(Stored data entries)
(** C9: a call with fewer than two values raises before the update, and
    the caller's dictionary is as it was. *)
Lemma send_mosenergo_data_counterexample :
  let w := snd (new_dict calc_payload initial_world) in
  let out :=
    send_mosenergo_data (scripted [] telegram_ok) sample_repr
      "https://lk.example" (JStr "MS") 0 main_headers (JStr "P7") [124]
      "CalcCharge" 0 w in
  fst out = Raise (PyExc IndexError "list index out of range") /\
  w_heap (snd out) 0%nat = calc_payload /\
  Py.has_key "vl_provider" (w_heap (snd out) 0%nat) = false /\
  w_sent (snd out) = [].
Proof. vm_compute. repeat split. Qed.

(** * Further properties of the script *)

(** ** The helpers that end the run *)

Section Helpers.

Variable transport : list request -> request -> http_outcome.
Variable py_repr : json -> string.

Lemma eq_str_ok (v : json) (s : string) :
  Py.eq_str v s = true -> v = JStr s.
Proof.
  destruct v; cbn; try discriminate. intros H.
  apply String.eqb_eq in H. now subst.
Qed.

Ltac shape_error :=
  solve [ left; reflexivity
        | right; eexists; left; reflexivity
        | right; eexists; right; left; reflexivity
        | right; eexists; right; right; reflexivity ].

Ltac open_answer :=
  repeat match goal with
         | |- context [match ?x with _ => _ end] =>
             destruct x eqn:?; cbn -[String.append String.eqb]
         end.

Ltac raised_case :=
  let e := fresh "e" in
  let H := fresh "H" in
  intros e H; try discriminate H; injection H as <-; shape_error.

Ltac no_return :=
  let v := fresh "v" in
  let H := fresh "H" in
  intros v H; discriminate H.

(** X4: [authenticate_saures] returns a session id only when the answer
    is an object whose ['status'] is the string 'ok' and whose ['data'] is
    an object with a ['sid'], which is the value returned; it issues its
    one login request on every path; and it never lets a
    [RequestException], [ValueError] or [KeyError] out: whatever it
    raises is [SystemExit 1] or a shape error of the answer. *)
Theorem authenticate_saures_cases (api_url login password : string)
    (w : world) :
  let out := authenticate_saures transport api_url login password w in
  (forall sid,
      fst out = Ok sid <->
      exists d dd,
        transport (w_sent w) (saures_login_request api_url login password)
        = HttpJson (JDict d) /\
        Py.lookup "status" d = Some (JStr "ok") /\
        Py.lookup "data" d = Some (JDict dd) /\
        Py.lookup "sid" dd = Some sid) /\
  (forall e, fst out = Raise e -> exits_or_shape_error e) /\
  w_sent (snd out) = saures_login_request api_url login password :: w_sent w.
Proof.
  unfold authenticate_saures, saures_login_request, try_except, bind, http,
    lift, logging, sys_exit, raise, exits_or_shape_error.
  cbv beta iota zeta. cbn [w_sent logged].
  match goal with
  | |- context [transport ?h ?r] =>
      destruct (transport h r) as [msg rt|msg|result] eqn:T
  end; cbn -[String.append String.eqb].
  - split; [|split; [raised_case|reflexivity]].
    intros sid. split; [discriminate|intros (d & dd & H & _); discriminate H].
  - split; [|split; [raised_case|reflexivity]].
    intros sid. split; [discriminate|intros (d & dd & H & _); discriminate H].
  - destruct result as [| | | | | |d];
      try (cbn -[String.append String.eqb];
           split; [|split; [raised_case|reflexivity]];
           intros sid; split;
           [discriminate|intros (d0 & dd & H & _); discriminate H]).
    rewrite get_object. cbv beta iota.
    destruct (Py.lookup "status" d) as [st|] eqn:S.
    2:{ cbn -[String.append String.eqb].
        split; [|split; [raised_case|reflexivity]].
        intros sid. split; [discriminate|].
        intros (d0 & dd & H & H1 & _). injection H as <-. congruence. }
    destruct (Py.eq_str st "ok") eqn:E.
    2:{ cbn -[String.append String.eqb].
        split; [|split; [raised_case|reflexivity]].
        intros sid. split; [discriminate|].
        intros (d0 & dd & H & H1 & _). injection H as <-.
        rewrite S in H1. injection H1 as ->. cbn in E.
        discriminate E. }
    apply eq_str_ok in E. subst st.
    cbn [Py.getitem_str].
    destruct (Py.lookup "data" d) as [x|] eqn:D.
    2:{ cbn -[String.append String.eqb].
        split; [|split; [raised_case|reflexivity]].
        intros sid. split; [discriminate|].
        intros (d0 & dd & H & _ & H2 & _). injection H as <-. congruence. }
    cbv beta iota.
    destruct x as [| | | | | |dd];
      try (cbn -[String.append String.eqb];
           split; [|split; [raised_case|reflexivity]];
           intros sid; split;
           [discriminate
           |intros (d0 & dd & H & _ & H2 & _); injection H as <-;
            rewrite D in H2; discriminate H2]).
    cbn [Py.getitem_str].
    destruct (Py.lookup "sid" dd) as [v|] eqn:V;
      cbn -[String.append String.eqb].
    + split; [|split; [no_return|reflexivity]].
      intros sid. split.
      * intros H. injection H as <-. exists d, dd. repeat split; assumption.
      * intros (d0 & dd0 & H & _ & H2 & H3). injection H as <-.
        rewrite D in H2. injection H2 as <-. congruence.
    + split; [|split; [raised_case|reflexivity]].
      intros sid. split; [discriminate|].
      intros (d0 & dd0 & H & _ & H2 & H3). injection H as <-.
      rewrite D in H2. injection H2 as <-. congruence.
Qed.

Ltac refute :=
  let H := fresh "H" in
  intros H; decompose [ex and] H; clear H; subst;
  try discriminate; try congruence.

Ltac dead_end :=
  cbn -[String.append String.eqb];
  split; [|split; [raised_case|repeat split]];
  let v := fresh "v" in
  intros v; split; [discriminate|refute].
...
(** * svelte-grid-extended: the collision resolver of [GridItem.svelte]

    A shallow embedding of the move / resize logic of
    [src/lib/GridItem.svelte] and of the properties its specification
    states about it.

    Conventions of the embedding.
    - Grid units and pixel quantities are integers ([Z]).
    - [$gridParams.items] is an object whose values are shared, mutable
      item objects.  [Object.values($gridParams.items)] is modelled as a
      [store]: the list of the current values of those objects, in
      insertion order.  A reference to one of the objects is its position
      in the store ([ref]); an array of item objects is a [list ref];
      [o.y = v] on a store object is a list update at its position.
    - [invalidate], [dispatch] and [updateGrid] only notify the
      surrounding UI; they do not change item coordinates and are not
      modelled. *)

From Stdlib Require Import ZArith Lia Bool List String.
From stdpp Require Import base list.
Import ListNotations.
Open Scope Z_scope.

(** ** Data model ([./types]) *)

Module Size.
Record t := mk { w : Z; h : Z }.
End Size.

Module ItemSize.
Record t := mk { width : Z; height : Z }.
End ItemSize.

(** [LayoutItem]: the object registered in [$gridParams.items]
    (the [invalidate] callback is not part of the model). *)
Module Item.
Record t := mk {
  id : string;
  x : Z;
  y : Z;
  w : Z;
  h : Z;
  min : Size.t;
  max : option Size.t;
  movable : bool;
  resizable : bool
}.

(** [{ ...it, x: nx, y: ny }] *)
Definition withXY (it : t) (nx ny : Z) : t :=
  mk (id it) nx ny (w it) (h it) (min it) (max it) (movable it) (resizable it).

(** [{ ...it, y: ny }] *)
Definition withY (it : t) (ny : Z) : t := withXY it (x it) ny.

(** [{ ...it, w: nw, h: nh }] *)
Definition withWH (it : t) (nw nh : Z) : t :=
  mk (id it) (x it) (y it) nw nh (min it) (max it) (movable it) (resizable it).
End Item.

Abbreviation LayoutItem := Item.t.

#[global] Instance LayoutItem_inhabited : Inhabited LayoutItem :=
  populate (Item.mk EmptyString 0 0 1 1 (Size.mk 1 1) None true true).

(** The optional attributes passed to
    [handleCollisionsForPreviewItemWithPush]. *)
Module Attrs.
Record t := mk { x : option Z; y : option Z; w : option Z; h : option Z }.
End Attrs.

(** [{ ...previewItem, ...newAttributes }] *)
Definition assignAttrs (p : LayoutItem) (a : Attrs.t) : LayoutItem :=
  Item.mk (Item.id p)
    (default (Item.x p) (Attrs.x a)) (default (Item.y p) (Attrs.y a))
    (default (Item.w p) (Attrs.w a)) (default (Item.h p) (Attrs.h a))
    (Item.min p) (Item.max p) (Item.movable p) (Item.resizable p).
* * *
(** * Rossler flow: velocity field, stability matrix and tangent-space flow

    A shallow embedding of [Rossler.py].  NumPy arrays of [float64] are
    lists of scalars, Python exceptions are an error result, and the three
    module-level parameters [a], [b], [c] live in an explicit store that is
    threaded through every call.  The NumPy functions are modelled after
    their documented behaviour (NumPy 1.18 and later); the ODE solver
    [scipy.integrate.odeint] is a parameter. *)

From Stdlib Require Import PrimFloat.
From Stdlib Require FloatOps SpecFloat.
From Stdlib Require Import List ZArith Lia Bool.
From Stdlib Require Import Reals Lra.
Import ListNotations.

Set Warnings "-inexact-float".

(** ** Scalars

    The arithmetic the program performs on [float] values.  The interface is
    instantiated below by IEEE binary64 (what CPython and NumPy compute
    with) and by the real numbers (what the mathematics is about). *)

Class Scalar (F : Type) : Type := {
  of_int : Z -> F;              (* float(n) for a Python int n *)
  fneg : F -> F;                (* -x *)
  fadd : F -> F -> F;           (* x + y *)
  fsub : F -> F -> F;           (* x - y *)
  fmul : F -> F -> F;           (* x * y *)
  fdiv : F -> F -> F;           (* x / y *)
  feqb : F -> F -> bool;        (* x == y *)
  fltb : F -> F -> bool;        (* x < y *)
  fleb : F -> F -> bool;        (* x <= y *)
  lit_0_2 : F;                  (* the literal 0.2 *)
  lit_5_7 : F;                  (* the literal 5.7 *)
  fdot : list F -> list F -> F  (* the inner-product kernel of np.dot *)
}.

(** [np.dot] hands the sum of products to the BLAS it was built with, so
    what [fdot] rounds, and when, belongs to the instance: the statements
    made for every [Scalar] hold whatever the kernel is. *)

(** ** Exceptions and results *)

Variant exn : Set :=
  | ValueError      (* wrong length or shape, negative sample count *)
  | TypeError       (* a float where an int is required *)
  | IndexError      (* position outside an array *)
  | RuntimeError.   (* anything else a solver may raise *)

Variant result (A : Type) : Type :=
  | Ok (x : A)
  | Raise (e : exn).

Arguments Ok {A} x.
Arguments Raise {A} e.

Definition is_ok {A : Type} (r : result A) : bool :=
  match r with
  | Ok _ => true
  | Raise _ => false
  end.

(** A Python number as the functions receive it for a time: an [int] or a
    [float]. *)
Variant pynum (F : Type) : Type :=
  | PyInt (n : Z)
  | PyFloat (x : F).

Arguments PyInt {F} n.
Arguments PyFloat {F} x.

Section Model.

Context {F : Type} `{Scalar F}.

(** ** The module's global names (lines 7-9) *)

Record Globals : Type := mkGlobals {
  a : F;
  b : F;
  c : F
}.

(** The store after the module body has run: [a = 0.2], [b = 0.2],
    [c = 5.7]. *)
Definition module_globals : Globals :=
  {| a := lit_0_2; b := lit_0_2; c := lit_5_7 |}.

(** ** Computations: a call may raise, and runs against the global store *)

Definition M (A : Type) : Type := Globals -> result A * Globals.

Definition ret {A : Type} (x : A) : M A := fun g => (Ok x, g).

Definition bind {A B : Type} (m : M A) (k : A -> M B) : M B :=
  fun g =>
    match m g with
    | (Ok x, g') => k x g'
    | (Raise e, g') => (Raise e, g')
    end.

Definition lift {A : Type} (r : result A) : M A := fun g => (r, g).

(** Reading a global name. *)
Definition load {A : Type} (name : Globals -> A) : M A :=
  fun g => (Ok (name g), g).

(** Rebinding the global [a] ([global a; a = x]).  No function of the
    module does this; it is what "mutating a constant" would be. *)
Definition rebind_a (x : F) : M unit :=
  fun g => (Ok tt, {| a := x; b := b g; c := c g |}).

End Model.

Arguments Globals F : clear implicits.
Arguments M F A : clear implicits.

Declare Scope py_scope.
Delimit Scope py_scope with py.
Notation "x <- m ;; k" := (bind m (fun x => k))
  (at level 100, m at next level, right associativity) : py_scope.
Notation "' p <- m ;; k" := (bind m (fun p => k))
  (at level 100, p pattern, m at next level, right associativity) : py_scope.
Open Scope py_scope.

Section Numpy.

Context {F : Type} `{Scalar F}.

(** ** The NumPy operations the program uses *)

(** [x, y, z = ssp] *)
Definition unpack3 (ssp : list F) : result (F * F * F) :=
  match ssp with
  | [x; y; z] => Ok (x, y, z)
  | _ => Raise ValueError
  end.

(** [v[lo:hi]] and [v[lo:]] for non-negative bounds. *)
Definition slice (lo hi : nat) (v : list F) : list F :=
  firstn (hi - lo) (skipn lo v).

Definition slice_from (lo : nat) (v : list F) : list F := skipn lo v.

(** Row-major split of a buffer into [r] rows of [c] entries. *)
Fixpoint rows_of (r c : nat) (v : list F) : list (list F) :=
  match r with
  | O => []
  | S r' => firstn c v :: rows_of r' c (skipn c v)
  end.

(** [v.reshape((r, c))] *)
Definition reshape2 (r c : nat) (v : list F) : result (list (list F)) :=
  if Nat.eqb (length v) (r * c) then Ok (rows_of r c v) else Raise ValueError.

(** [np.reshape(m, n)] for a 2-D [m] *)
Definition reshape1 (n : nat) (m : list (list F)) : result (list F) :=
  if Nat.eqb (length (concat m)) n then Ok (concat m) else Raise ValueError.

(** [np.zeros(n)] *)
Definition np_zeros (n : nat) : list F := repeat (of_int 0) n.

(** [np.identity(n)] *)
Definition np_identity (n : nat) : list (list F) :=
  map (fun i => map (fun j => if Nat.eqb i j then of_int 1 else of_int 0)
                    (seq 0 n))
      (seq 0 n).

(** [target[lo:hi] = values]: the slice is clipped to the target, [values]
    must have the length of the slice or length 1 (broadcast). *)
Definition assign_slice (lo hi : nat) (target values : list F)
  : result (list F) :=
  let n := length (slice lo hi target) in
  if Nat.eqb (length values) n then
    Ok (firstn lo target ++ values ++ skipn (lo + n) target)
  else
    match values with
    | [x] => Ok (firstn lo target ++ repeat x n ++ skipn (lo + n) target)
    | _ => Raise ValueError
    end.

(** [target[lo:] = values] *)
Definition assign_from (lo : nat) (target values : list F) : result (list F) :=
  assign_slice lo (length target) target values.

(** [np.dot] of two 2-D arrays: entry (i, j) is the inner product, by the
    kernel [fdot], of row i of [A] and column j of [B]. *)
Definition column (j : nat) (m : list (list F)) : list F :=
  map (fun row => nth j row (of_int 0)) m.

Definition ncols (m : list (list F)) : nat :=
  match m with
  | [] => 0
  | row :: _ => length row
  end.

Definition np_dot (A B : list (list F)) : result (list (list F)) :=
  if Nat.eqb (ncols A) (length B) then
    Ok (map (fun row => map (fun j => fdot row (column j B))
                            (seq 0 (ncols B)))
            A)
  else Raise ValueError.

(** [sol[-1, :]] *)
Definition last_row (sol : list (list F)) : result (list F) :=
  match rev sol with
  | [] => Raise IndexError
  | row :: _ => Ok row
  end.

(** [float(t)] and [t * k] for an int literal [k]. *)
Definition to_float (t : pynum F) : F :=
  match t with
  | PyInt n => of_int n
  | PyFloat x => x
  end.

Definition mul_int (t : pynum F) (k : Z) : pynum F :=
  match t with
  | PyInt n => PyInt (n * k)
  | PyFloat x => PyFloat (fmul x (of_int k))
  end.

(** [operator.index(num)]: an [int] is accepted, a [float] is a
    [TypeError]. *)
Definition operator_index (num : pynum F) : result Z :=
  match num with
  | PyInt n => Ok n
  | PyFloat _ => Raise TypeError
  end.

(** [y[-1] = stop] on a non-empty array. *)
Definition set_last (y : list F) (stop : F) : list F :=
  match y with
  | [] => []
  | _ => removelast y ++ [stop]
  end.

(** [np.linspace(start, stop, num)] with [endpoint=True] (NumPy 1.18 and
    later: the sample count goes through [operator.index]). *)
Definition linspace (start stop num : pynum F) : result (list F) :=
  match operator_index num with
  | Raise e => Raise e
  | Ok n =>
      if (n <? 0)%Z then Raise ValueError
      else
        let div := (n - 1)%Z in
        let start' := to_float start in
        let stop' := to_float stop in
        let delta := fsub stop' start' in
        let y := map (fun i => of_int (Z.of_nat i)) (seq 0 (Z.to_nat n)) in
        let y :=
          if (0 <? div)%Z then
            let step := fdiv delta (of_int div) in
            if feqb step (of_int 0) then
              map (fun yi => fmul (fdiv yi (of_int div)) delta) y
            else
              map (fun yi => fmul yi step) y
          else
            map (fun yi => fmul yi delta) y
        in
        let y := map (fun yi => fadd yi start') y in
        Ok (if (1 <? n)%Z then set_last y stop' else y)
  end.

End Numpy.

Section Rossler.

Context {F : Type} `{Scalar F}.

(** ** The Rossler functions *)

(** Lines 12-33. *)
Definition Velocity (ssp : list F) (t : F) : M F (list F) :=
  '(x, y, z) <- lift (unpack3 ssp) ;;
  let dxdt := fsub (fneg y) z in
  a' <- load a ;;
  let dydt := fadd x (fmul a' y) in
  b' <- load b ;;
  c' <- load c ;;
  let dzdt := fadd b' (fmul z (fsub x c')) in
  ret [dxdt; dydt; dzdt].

» WORK TASK
Retype the portion of the data above that starts on the line with "Fixpoint rows_of (r" and finishes on the line with "(** [np.zeros(n)] *)", including both of those lines.

» WRITTEN ANSWER
Fixpoint rows_of (r c : nat) (v : list F) : list (list F) :=
  match r with
  | O => []
  | S r' => firstn c v :: rows_of r' c (skipn c v)
  end.

(** [v.reshape((r, c))] *)
Definition reshape2 (r c : nat) (v : list F) : result (list (list F)) :=
  if Nat.eqb (length v) (r * c) then Ok (rows_of r c v) else Raise ValueError.

(** [np.reshape(m, n)] for a 2-D [m] *)
Definition reshape1 (n : nat) (m : list (list F)) : result (list F) :=
  if Nat.eqb (length (concat m)) n then Ok (concat m) else Raise ValueError.

(** [np.zeros(n)] *)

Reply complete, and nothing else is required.